The task:
For each line in the records that contains "target", make a copy.
Supplied data below:
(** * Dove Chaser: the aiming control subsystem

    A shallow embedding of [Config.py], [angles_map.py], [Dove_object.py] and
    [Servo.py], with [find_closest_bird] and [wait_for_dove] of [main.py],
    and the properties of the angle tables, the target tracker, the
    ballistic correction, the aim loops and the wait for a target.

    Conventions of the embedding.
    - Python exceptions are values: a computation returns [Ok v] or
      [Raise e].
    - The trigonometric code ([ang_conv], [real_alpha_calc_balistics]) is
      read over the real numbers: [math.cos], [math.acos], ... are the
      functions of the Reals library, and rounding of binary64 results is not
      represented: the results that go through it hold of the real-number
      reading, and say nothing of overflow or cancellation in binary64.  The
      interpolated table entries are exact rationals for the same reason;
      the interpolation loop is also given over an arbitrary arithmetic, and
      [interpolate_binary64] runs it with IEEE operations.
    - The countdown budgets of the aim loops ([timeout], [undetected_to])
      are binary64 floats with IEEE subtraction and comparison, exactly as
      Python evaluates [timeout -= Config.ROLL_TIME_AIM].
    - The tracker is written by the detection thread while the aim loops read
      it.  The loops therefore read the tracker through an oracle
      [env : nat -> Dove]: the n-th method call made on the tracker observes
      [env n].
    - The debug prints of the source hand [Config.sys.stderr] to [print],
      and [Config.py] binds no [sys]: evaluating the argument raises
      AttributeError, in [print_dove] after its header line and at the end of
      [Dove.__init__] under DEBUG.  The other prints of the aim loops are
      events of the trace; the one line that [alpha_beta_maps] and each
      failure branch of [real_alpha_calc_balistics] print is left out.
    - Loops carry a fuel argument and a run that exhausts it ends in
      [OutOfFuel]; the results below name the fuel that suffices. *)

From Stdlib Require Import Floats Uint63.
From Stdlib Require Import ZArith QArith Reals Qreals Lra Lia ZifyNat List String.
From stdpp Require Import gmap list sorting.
End of Supplied data.
Supplied data below:
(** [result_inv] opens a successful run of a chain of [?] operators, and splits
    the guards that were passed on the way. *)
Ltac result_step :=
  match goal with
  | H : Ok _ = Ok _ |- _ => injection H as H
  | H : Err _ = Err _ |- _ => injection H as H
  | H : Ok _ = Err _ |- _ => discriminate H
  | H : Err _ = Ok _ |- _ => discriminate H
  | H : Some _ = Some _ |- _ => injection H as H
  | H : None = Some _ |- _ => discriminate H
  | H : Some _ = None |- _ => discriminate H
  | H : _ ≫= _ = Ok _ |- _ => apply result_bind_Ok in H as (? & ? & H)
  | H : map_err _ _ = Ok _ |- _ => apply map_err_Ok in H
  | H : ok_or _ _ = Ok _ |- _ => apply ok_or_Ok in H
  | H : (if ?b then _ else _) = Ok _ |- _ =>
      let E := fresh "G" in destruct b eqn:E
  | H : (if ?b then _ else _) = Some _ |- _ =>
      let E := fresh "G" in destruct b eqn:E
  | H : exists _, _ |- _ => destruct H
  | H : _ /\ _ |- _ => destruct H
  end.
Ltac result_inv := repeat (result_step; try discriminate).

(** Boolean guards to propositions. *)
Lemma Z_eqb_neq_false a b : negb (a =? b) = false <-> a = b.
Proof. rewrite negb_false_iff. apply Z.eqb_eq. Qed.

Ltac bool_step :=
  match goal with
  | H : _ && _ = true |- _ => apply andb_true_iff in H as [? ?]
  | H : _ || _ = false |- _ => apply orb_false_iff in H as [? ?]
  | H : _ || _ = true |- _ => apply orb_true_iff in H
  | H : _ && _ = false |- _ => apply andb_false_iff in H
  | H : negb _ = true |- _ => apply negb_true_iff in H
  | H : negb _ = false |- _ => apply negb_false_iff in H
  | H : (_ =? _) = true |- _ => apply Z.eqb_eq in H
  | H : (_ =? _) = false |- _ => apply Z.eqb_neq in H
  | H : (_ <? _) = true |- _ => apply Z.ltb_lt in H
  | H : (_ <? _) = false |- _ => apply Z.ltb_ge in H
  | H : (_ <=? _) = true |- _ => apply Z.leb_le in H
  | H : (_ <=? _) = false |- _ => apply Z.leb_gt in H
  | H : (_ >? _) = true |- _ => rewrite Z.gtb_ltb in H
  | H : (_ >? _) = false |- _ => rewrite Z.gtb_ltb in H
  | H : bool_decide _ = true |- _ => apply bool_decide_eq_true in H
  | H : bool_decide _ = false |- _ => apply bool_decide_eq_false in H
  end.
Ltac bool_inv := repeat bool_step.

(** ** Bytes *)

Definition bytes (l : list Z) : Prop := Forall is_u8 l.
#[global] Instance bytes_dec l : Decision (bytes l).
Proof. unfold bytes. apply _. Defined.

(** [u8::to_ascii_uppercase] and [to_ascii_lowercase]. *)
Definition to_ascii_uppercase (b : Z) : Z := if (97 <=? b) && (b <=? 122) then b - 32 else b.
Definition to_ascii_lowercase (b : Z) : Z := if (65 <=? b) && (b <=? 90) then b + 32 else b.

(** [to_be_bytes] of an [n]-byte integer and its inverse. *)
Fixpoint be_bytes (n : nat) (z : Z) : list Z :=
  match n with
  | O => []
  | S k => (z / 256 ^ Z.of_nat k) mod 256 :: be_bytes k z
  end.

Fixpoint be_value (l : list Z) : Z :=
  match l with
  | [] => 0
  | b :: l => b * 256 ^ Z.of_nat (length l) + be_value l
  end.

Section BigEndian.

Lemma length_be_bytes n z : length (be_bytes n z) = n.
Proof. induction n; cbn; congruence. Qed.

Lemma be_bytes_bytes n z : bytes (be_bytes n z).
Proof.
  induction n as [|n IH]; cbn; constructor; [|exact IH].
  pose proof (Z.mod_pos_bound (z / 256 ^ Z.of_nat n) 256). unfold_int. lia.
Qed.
End of Supplied data.
Your response:
    and the properties of the angle tables, the target tracker, the
    ballistic correction, the aim loops and the wait for a target.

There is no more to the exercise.